Just my opinion, mind. Now, let’s see, Warleader Gall, if you share it.

Stepping beyond the legion’s last row of tents, Spax paused. He spat to get that foul taste from his mouth.
Wine’s for women. Gaedis, I bet that trick with
the cork has spread a thousand soft thighs. You’ll have to teach it to me one day.

 

She might as well have tied a cask of ale to her belly. Her lower back was bowed, and every shift of weight made the bones creak. Muscles quivered, others were prostrate with exhaustion. Her breasts, which had never been modest or spry, now sat resting uneasy on the swell of that damned cask.
Everything
was swollen and too big—how was it that she kept forgetting? Of course, amidst all these groans and shuffles and grunts, her thoughts swam through honey. So sweet, this drowning. The world glowed. Life shouted. Sang.

‘Hoary witches of old,’ she muttered under her breath, ‘you’ve a lot to answer for.’ There was no possible position in which to sit in comfort, so Hanavat, wife to Gall, had taken to walking through the camp each night. She was the wandering moon of her people’s legends, in the ages before her sister moon’s betrayal, when love was still pure and Night lay down in the arms of Darkness—oh, the legends were quaint, if ever tainted with sorrow, that inevitable fall from grace. She wondered if such creations—those tales of times lost—were nothing more than a broken soul’s embrace of regret. The fall was in sensibility’s wake, too late to do anything about, but this—look around!—this is what it made of us.

The moon had ceased to wander. Snared in the webs of deceit, it could only slide round and round the world it loved—never to touch, doomed to tug at its lover’s tears, that and nothing more. Until, in some distant future, love died and with it all the pale fires of its wonder, and at last Night found her lover and in turn Darkness swallowed her whole. And that was the end of all existence.

Hanavat could look up now and see a vision that did not fit with the legend’s prophecy. No, the moon had been struck a mortal blow. She was dying. And still the web would not release her, whilst, ever cool, ever faint, her sister moon watched on. Had she murdered her rival? Was she pleased to witness her sister’s death throes? Hanavat’s gaze strayed southward to the jade lances arcing ever closer. The heavens were indeed at war.

‘Tea, Hanavat?’

Her attention, drawn down from the skies, found the shapes of two women seated round a small fire banked against a steaming pot. ‘Shelemasa. Rafala.’
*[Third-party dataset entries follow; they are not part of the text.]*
(* ===== verification/_CoqProject ===== *)
-Q . S2P
Prelude.v
F64.v
Wire.v
Packet.v
LinkSignalling.v
Receipt.v
Hdlc.v
Kiss.v
Token.v
Ifac.v
Channel.v
Stream.v
LinkChannel.v
Table.v
Hashlist.v
PathTable.v
ReverseTable.v
LinkTable.v
Ownership.v
LinkTransit.v
Tunnel.v
Identity.v
Announce.v
Ingress.v
Msgpack.v
Keepalive.v
LinkRequest.v
Handshake.v
Link.v
LinkSession.v
LinkLife.v
ResourceAdv.v
Resource.v
Transfer.v
Exchange.v
RateLimit.v
Blackhole.v
Actor.v
ActorFacts.v
Restore.v
Forward.v
ProofRoute.v
Learn.v
Inbound.v
RelayDemo.v
RelaySafe.v
RelayFrame.v
Relay.v
Hops.v
Transit.v
Endpoint.v
EndpointSafe.v
EndpointOrder.v
(* ===== verification/Wire.v ===== *)
(** * Wire format: constants, flags byte, context byte, packet header

    Models [rns-wire/src/constants.rs], [flags.rs], [context.rs] and
    [header.rs].  Sizes are [nat], bytes are [Z].  Parsing functions index
    their input with the panicking accessors of the prelude, so absence of
    panics is a theorem and not a modelling choice. *)

From S2P Require Import Prelude.
From stdpp Require Import prelude list.

Open Scope Z_scope.

(** ** Protocol constants (constants.rs) *)

Definition MTU : nat := 500.
Definition TRUNCATED_HASHLENGTH : nat := 128.
Definition HASHLENGTH : nat := 256.
Definition KEYSIZE : nat := 512.
Definition TOKEN_OVERHEAD : nat := 48.
Definition AES128_BLOCKSIZE : nat := 16.
Definition HEADER_MINSIZE : nat := 2 + TRUNCATED_HASHLENGTH / 8 + 1.
Definition HEADER_MAXSIZE : nat := 2 + (TRUNCATED_HASHLENGTH / 8) * 2 + 1.
Definition MDU : nat := MTU - HEADER_MAXSIZE - 1.
Definition LINK_MDU : nat :=
  ((MTU - 1 - HEADER_MINSIZE - TOKEN_OVERHEAD) / AES128_BLOCKSIZE) * AES128_BLOCKSIZE - 1.
Definition SINGLE_PACKET_ENCRYPTED_MDU : nat :=
  ((MDU - TOKEN_OVERHEAD - KEYSIZE / 16) / AES128_BLOCKSIZE) * AES128_BLOCKSIZE - 1.
Definition EXPL_LENGTH : nat := 96.
Definition IMPL_LENGTH : nat := 64.

(** ** The flags byte (flags.rs) *)

Inductive PacketType := Data | Announce | LinkRequest | Proof.
Inductive DestinationType := Single | Group | Plain | Link.
Inductive HeaderType := Header1 | Header2.
Inductive TransportType := Broadcast | Transport.

#[export] Instance PacketType_eq_dec : EqDecision PacketType. Proof. solve_decision. Defined.
#[export] Instance DestinationType_eq_dec : EqDecision DestinationType. Proof. solve_decision. Defined.
#[export] Instance HeaderType_eq_dec : EqDecision HeaderType. Proof. solve_decision. Defined.
#[export] Instance TransportType_eq_dec : EqDecision TransportType. Proof. solve_decision. Defined.

Record PacketFlags := mkFlags {
  header_type : HeaderType;
  context_flag : bool;
  transport_type : TransportType;
  destination_type : DestinationType;
  packet_type : PacketType;
}.

#[export] Instance PacketFlags_eq_dec : EqDecision PacketFlags. Proof. solve_decision. Defined.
Rafala, who’d been the one voicing the offer, now lifted into view a third cup. ‘We see you pass each night, Mahib. Your discomfort is plain to our eyes. Will you join us? Rest your feet.’
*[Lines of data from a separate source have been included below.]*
(* ===== verification/LinkSignalling.v ===== *)
(** * Link signalling: the MTU and mode trailer of link requests and proofs

    Models [rns-wire/src/link_signalling.rs].  [usize] is 64-bit. *)

From S2P Require Import Prelude Wire.
From stdpp Require Import prelude list.

Open Scope Z_scope.

Definition BASE_LINK_MTU : Z := 500.
Definition MAX_SIGNALLED_LINK_MTU : Z := 0x1fffff.
Definition DEFAULT_LINK_MODE : Z := 1.

Inductive LinkSignallingError :=
| InvalidLength (actual legacy modern : nat)
| InvalidMtu (m : Z)
| InvalidMode (m : Z)
| MduUnavailable.

(** ** LinkMtu: a validated MTU *)

Record LinkMtu := mkLinkMtu { mtu_get : Z }.
Definition LinkMtu_BASE : LinkMtu := mkLinkMtu BASE_LINK_MTU.

Definition try_from_signal (signal : option Z) : res LinkSignallingError LinkMtu :=
  match signal with
  | None => Ok LinkMtu_BASE
  | Some v =>
      if v =? 0 then Ok LinkMtu_BASE
      else if (BASE_LINK_MTU <=? v) && (v <=? MAX_SIGNALLED_LINK_MTU) then Ok (mkLinkMtu v)
      else Err (InvalidMtu v)
  end.

(** [usize::checked_add] and [usize::checked_sub]. *)
Definition checked_add (a b : Z) : option Z := if a + b <=? USIZE_MAX then Some (a + b) else None.
Definition checked_sub (a b : Z) : option Z := if b <=? a then Some (a - b) else None.

Definition checked_mdu (m : LinkMtu) : res LinkSignallingError Z :=
  let* mtu := (if m.(mtu_get) <=? USIZE_MAX then Ok m.(mtu_get) else Err MduUnavailable) in
  let* overhead :=
    ok_or (n ← checked_add 1 (Z.of_nat HEADER_MINSIZE); checked_add n (Z.of_nat TOKEN_OVERHEAD))
          MduUnavailable in
  ok_or (n ← checked_sub mtu overhead;
         checked_sub (n / Z.of_nat AES128_BLOCKSIZE * Z.of_nat AES128_BLOCKSIZE) 1)
        MduUnavailable.

(** ** The three-byte representation *)

Record SignallingData := mkSig { sd_mode : Z; sd_mtu : Z }.

Definition sd_new (mode mtu : Z) : SignallingData :=
  mkSig (Z.land mode 7) (Z.land mtu MAX_SIGNALLED_LINK_MTU).

Definition sd_try_new (mode mtu : Z) : res LinkSignallingError SignallingData :=
  if 7 <? mode then Err (InvalidMode mode) else
  let* m := try_from_signal (Some mtu) in
  Ok (mkSig mode m.(mtu_get)).

(** [u32] shift left by 21 drops the bits above 32. *)
Definition sd_pack {E} (d : SignallingData) : res E bytes :=
  let value := Z.lor (Z.land d.(sd_mtu) MAX_SIGNALLED_LINK_MTU)
                     (Z.shiftl (Z.land d.(sd_mode) 7) 21 mod 2 ^ 32) in
  let b := be_bytes 4 value in
  let* b1 := idx b 1 in
  let* b2 := idx b 2 in
  let* b3 := idx b 3 in
  Ok [b1; b2; b3].

Definition sd_unpack {E} (b : bytes) : res E (option SignallingData) :=
  if decide (length b < 3)%nat then Ok None else
  let* b0 := idx b 0 in
  let* b1 := idx b 1 in
  let* b2 := idx b 2 in
  let value := Z.lor (Z.lor (Z.shiftl b0 16) (Z.shiftl b1 8)) b2 in
  Ok (Some (mkSig (Z.land (Z.shiftr value 21) 7 mod 256) (Z.land value MAX_SIGNALLED_LINK_MTU))).

(** ** Checked parsing *)

Record LinkSignalling := mkLinkSig { ls_mode : Z; ls_mtu : LinkMtu; signalling_present : bool }.

Definition ls_parse (data : bytes) (legacy : nat) : res LinkSignallingError LinkSignalling :=
  if decide (length data = legacy) then Ok (mkLinkSig DEFAULT_LINK_MODE LinkMtu_BASE false) else
  if decide (length data ≠ legacy + 3)%nat
  then Err (InvalidLength (length data) legacy (legacy + 3)) else
  let* tail := slice_from data legacy in
  let* so := sd_unpack tail in
  let* s := expect so in
  let* m := try_from_signal (Some s.(sd_mtu)) in
  Ok (mkLinkSig s.(sd_mode) m true).

Definition parse_request_signalling (data : bytes) := ls_parse data 64.
Definition parse_proof_signalling (data : bytes) := ls_parse data 96.

(** ** Lemmas *)

Definition sd_ok (d : SignallingData) : Prop :=
  0 ≤ d.(sd_mode) ≤ 7 ∧ 0 ≤ d.(sd_mtu) ≤ MAX_SIGNALLED_LINK_MTU.

(** The packed value of the pair, as arithmetic. *)
Definition sd_value (d : SignallingData) : Z := d.(sd_mtu) + d.(sd_mode) * 2 ^ 21.

Lemma land_mtu v : Z.land v MAX_SIGNALLED_LINK_MTU = v mod 2 ^ 21.
Proof. apply (land_ones_mod v 21). lia. Qed.
Lemma land_mode v : Z.land v 7 = v mod 2 ^ 3.
Proof. apply (land_ones_mod v 3). lia. Qed.

Lemma sd_pack_value {E} d : sd_ok d → sd_pack d = @Ok E _ (be_bytes 3 (sd_value d)).
Proof.
  unfold sd_ok, MAX_SIGNALLED_LINK_MTU. intros [Hm Hu]. unfold sd_pack.
  rewrite land_mtu, land_mode, (Z.mod_small (sd_mtu d)), (Z.mod_small (sd_mode d)) by lia.
  rewrite (Z.mod_small (Z.shiftl _ _)) by (rewrite Z.shiftl_mul_pow2 by lia; lia).
  rewrite lor_disjoint_add by lia. done.
Qed.

Lemma unpack_value b0 b1 b2 :
  u8 b0 → u8 b1 → u8 b2 →
  Z.lor (Z.lor (Z.shiftl b0 16) (Z.shiftl b1 8)) b2 = be_value [b0; b1; b2].
Proof.
  unfold u8, be_value. intros. simpl foldl.
  rewrite Z.lor_comm, (Z.lor_comm (Z.shiftl b0 16)), Z.lor_assoc.
  rewrite (lor_disjoint_add b2 b1 8), lor_disjoint_add by lia. lia.
Qed.

Lemma sd_unpack_value {E} b0 b1 b2 rest :
  u8 b0 → u8 b1 → u8 b2 →
  sd_unpack (b0 :: b1 :: b2 :: rest) =
    @Ok E _ (Some (mkSig (be_value [b0; b1; b2] / 2 ^ 21) (be_value [b0; b1; b2] mod 2 ^ 21))).
Proof.
  intros H0 H1 H2. unfold sd_unpack. rewrite decide_False by (simpl; lia). simpl.
  rewrite unpack_value by done. rewrite land_mtu, land_mode, Z.shiftr_div_pow2 by lia.
  assert (Hv : 0 ≤ be_value [b0; b1; b2] < 256 ^ 3).
  { apply (be_value_range [b0; b1; b2]). rewrite !bytes_ok_cons. auto using bytes_ok_nil. }
  assert (0 ≤ be_value [b0; b1; b2] / 2 ^ 21 < 8).
  { split; [apply Z.div_pos; lia|apply Z.div_lt_upper_bound; lia]. }
  rewrite (Z.mod_small _ (2 ^ 3)), Z.mod_small by lia. done.
Qed.

Lemma try_from_signal_ok s m :
  try_from_signal s = Ok m → BASE_LINK_MTU ≤ m.(mtu_get) ≤ MAX_SIGNALLED_LINK_MTU.
Proof.
  unfold try_from_signal, LinkMtu_BASE, BASE_LINK_MTU, MAX_SIGNALLED_LINK_MTU.
  destruct s as [v|]; repeat case_match; intros [= <-]; simpl; lia.
Qed.

Lemma sd_unpack_pack d rest :
  sd_ok d →
  ∃ b, (∀ E, sd_pack d = @Ok E _ b) ∧ length b = 3%nat ∧
       ∀ E, sd_unpack (b ++ rest) = @Ok E _ (Some d).
Proof.
  intros Hd. exists (be_bytes 3 (sd_value d)). split; [intros E; by apply sd_pack_value|].
  split; [done|]. intros E.
  pose proof (be_bytes_ok 3 (sd_value d)) as Hb.
  assert (Hv : be_value (be_bytes 3 (sd_value d)) = sd_value d).
  { apply be_value_bytes. unfold sd_value. unfold sd_ok, MAX_SIGNALLED_LINK_MTU in Hd.
    change (256 ^ Z.of_nat 3) with (2 ^ 24). lia. }
  destruct (be_bytes 3 (sd_value d)) as [|x [|y [|z [|]]]] eqn:He; try done.
  rewrite !bytes_ok_cons in Hb. destruct Hb as (? & ? & ? & _). simpl.
  rewrite sd_unpack_value, Hv by done. unfold sd_value.
  unfold sd_ok, MAX_SIGNALLED_LINK_MTU in Hd.
  rewrite Z.div_add, Z.mod_add, Z.div_small, Z.mod_small by lia.
  by destruct d.
Qed.

(** ** Properties *)

(** The three-byte signalling field round-trips in both directions:
    unpacking a packed in-range mode and MTU returns them, and packing whatever
    was unpacked returns the three bytes. *)
Theorem signalling_roundtrip d rest b0 b1 b2 :
  sd_ok d → u8 b0 → u8 b1 → u8 b2 →
  (∃ b, sd_pack d = @Ok Empty_set _ b ∧ length b = 3%nat ∧ sd_unpack (b ++ rest) = @Ok Empty_set _ (Some d)) ∧
  (∃ d', sd_unpack (b0 :: b1 :: b2 :: rest) = @Ok Empty_set _ (Some d') ∧ sd_ok d' ∧
     sd_pack d' = @Ok Empty_set _ [b0; b1; b2]).
Proof.
  intros Hd H0 H1 H2. split.
  - destruct (sd_unpack_pack d rest Hd) as (b & ? & ? & ?). eauto.
  - rewrite sd_unpack_value by done. eexists. split; [done|].
    assert (Hbo : bytes_ok [b0; b1; b2]) by (rewrite !bytes_ok_cons; auto using bytes_ok_nil).
    pose proof (be_value_range _ Hbo) as Hv. change (256 ^ Z.of_nat (length [b0; b1; b2])) with (2 ^ 24) in Hv.
    set (v := be_value [b0; b1; b2]) in *.
    assert (Hok : sd_ok (mkSig (v / 2 ^ 21) (v mod 2 ^ 21))).
    { unfold sd_ok, MAX_SIGNALLED_LINK_MTU; simpl sd_mode; simpl sd_mtu.
      pose proof (Z.mod_pos_bound v (2 ^ 21)). split; [|lia].
      split; [apply Z.div_pos; lia|]. apply Zlt_succ_le, Z.div_lt_upper_bound; lia. }
    split; [done|]. rewrite sd_pack_value by done. unfold sd_value; simpl sd_mode; simpl sd_mtu.
    replace (v mod 2 ^ 21 + v / 2 ^ 21 * 2 ^ 21) with v by (rewrite (Z.div_mod v (2 ^ 21)) at 1; lia).
    f_equal. exact (be_bytes_value _ Hbo).
Qed.

(** Handshake payload parsing is total and exact.  For every byte string
    and legacy size: no panic; the legacy size gives the default mode and base
    MTU without signalling; any other size except legacy+3 is [InvalidLength];
    legacy+3 is accepted exactly when the signalled MTU is zero or within
    500..2097151, and an accepted result always carries a mode within 0..7 and
    an MTU within the protocol range. *)
Theorem ls_parse_total data legacy :
  bytes_ok data →
  match ls_parse data legacy with
  | Ok s =>
      0 ≤ s.(ls_mode) ≤ 7 ∧ BASE_LINK_MTU ≤ s.(ls_mtu).(mtu_get) ≤ MAX_SIGNALLED_LINK_MTU ∧
      if s.(signalling_present) then
        length data = (legacy + 3)%nat ∧
        s.(ls_mode) = be_value (drop legacy data) / 2 ^ 21 ∧
        try_from_signal (Some (be_value (drop legacy data) mod 2 ^ 21)) = Ok s.(ls_mtu)
      else length data = legacy ∧ s.(ls_mode) = 1 ∧ s.(ls_mtu) = LinkMtu_BASE
  | Err (InvalidLength a l m) =>
      a = length data ∧ l = legacy ∧ m = (legacy + 3)%nat ∧ a ≠ l ∧ a ≠ m
  | Err (InvalidMtu m) =>
      length data = (legacy + 3)%nat ∧ m = be_value (drop legacy data) mod 2 ^ 21 ∧ 0 < m < 500
  | Err _ => False
  | Panic => False
  end.
Proof.
  intros Hb. unfold ls_parse. case_decide as Hl; [by unfold BASE_LINK_MTU, MAX_SIGNALLED_LINK_MTU|].
  case_decide as Hm; [done|]. assert (Hlen : length data = (legacy + 3)%nat) by lia.
  rewrite slice_from_ok by lia. cbn [res_bind].
  pose proof (bytes_ok_drop legacy data Hb) as Hd.
  assert (Hdl : length (drop legacy data) = 3%nat) by (rewrite length_drop; lia).
  destruct (drop legacy data) as [|b0 [|b1 [|b2 [|]]]]; try done.
  pose proof (be_value_range _ Hd) as Hv. change (256 ^ Z.of_nat (length [b0; b1; b2])) with (2 ^ 24) in Hv.
  rewrite !bytes_ok_cons in Hd. destruct Hd as (? & ? & ? & _).
  rewrite sd_unpack_value by done. cbn [res_bind expect sd_mtu sd_mode].
  set (v := be_value [b0; b1; b2]) in *. pose proof (Z.mod_pos_bound v (2 ^ 21)).
  assert (0 ≤ v / 2 ^ 21 ≤ 7).
  { split; [apply Z.div_pos; lia|]. apply Zlt_succ_le, Z.div_lt_upper_bound; lia. }
  destruct (try_from_signal (Some (v mod 2 ^ 21))) as [m|e|] eqn:Ht; cbn [res_bind].
  - simpl. split; [done|]. split; [by eapply try_from_signal_ok|]. auto.
  - unfold try_from_signal, BASE_LINK_MTU, MAX_SIGNALLED_LINK_MTU in Ht.
    repeat case_match; simplify_eq. split_and!; try done; lia.
  - unfold try_from_signal in Ht. repeat case_match; done.
Qed.

(** The MDU of a validated link MTU is exact: [checked_mdu] always
    succeeds, and a plaintext of [k] bytes fits the link (one access-code byte,
    minimal header, token overhead and the padded AES-CBC ciphertext of [k]
    bytes) exactly when [k] is at most the returned value. *)
Theorem checked_mdu_exact s m :
  try_from_signal s = Ok m →
  ∃ n, checked_mdu m = Ok n ∧ Z.of_nat LINK_MDU ≤ n ∧
    ∀ k, 0 ≤ k → (k ≤ n ↔ 1 + Z.of_nat HEADER_MINSIZE + Z.of_nat TOKEN_OVERHEAD + 16 * (k / 16 + 1) ≤ m.(mtu_get)).
Proof.
  intros Hm%try_from_signal_ok. destruct m as [v]; simpl in Hm.
  unfold BASE_LINK_MTU, MAX_SIGNALLED_LINK_MTU in Hm.
  exists ((v - 68) / 16 * 16 - 1). split; [|split].
  - unfold checked_mdu. cbn [mtu_get].
    rewrite (proj2 (Z.leb_le v USIZE_MAX)) by (unfold USIZE_MAX, U64_MAX; lia). cbn [res_bind].
    change (ok_or (n ← _; _) MduUnavailable) with (@Ok LinkSignallingError Z 68) at 1. cbn [res_bind].
    change (Z.of_nat AES128_BLOCKSIZE) with 16. unfold checked_sub at 2.
    rewrite (proj2 (Z.leb_le 68 v)) by lia. cbn [mbind option_bind]. unfold checked_sub.
    assert (27 ≤ (v - 68) / 16) by (apply Z.div_le_lower_bound; lia).
    by rewrite (proj2 (Z.leb_le 1 _)) by lia.
  - change (Z.of_nat LINK_MDU) with 431.
    assert (27 ≤ (v - 68) / 16) by (apply Z.div_le_lower_bound; lia). lia.
  - intros k Hk. change (1 + Z.of_nat HEADER_MINSIZE + Z.of_nat TOKEN_OVERHEAD) with 68. simpl mtu_get.
    pose proof (Z.div_mod (v - 68) 16). pose proof (Z.mod_pos_bound (v - 68) 16).
    pose proof (Z.div_mod k 16). pose proof (Z.mod_pos_bound k 16). lia.
Qed.

(** A signalling trailer built by the checked constructor is admitted
    unchanged by the peer: appended to a payload of the legacy size it parses
    to the same mode and the normalised MTU. *)
Theorem try_new_parse mode mtu d keys :
  0 ≤ mode → sd_try_new mode mtu = Ok d → bytes_ok keys →
  ∃ b, sd_pack d = @Ok Empty_set _ b ∧
    ls_parse (keys ++ b) (length keys) = Ok (mkLinkSig mode (mkLinkMtu d.(sd_mtu)) true).
Proof.
  intros Hmode Hn Hk. unfold sd_try_new in Hn.
  destruct (Z.ltb_spec 7 mode); [done|].
  apply res_bind_Ok_inv in Hn as (m & Ht & [= <-]).
  pose proof (try_from_signal_ok _ _ Ht) as Hr. unfold BASE_LINK_MTU, MAX_SIGNALLED_LINK_MTU in Hr.
  set (d := mkSig mode (mtu_get m)).
  assert (Hd : sd_ok d) by (unfold sd_ok, MAX_SIGNALLED_LINK_MTU; simpl; lia).
  destruct (sd_unpack_pack d [] Hd) as (b & Hp & Hl & Hu).
  exists b. split; [done|]. unfold ls_parse.
  rewrite length_app, decide_False, decide_False by lia.
  rewrite slice_from_ok by (rewrite length_app; lia). cbn [res_bind]. rewrite drop_app_length.
  rewrite app_nil_r in Hu. rewrite Hu. cbn [res_bind expect d sd_mtu sd_mode].
  unfold try_from_signal, BASE_LINK_MTU, MAX_SIGNALLED_LINK_MTU.
  rewrite (proj2 (Z.eqb_neq _ 0)) by lia. rewrite !(proj2 (Z.leb_le _ _)) by lia. done.
Qed.

(** ** Witnesses *)

Lemma signalling_roundtrip_witness :
  ∃ b, sd_pack (mkSig 1 500) = @Ok Empty_set _ b ∧ sd_unpack (b ++ []) = @Ok Empty_set _ (Some (mkSig 1 500)).
Proof.
  destruct (signalling_roundtrip (mkSig 1 500) [] 1 2 3) as [(b & Hp & _ & Hu) _];
    [unfold sd_ok, MAX_SIGNALLED_LINK_MTU; simpl; lia|unfold u8; lia..|].
  exists b. split; assumption.
Defined.

Lemma ls_parse_total_witness :
  ∃ s, ls_parse (replicate 64 0 ++ [0x20; 0x01; 0xF4]) 64 = Ok s ∧ BASE_LINK_MTU ≤ s.(ls_mtu).(mtu_get).
Proof.
  pose proof (ls_parse_total (replicate 64 0 ++ [0x20; 0x01; 0xF4]) 64) as H.
  assert (Hb : bytes_ok (replicate 64 0 ++ [0x20; 0x01; 0xF4]))
    by (apply (bool_decide_eq_true_1 _); vm_compute; reflexivity).
  specialize (H Hb). exists (mkLinkSig 1 (mkLinkMtu 500) true).
  assert (He : ls_parse (replicate 64 0 ++ [0x20; 0x01; 0xF4]) 64 = Ok (mkLinkSig 1 (mkLinkMtu 500) true))
    by (vm_compute; reflexivity).
  rewrite He in H. split; [exact He|]. apply H.
Defined.

Lemma checked_mdu_exact_witness : ∃ n, checked_mdu LinkMtu_BASE = Ok n ∧ 431 ≤ n.
Proof.
  destruct (checked_mdu_exact None LinkMtu_BASE eq_refl) as (n & Hn & Hl & _).
  exists n. split; [exact Hn|exact Hl].
Defined.

Lemma try_new_parse_witness :
  ∃ b, sd_pack (mkSig 3 1064) = @Ok Empty_set _ b ∧
    ls_parse (replicate 64 7 ++ b) 64 = Ok (mkLinkSig 3 (mkLinkMtu 1064) true).
Proof.
  apply (try_new_parse 3 1064 (mkSig 3 1064) (replicate 64 7));
    [lia|vm_compute; reflexivity|apply (bool_decide_eq_true_1 _); vm_compute; reflexivity].
Defined.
‘I was fleeing the midwives,’ Hanavat said. She hesitated, and then waddled over. ‘The Seed Wakeners are cruel—what’s wrong with just an egg? We could manage one, I think, about the size of a palm nut.’

Shelemasa’s laugh was low and wry. ‘But not as hard, I’d hope.’

‘Or as hairy,’ Rafala added.

The two warrior women laughed.

Grunting, moving slowly, Hanavat sat down, forming the third point to this
triangle surrounding the fire. She accepted the cup, studied it in the soft light. Pewter. Bolkando. ‘So, you didn’t sell everything back to them, I see.’

‘Only the useless things,’ Rafala said. ‘They had plenty of those.’

‘It’s what makes us so different from them,’ observed Shelemasa. ‘We don’t invent useless things, or make up needs that don’t exist. If civilization—as they call it—has a true definition, then that must be it. Don’t you think, Mahib?’

The ancient honorific for a pregnant woman pleased Hanavat. Though these two were young, they remembered the old ways and all the respect those ways accorded people. ‘You may be right in that, Shelemasa. But I wonder, perhaps it’s not the objects that so define a civilization—perhaps it’s the attitudes that give rise to them, and to the strangely overwrought value attached to them. The privilege of making useless things is the important thing, since it implies wealth and abundance, leisure and all the rest.’

‘Wise words,’ murmured Rafala.

‘The tea is sweet enough,’ replied Hanavat.

The younger woman smiled, accepting the faint admonishment with good grace.

‘The child kicks,’ said Hanavat, ‘and so promises me the truth of the years awaiting us. I must have been mad.’ She sipped tea. ‘What brew is this?’

‘Saphii,’ answered Shelemasa. ‘It’s said to calm the stomach, and with the foreign food we’ve been eating of late, such calm will be a welcome respite.’

‘Perhaps,’ added Rafala, ‘it will soothe the child as well.’

‘Or kill it outright. At this point I don’t really care which. Heed this miserable Mahib’s warning: do this once to know what it means, but leave it at that. Don’t let the dream serpents back into your thoughts, whispering to you of pregnancy’s bliss. The snake lies to soften your memories. Until there is nothing but clouds and the scent of blossoms in your skull, and before you know it, you’ve gone and done it again.’

‘Why would the serpents lie, Mahib? Are not children women’s greatest gift?’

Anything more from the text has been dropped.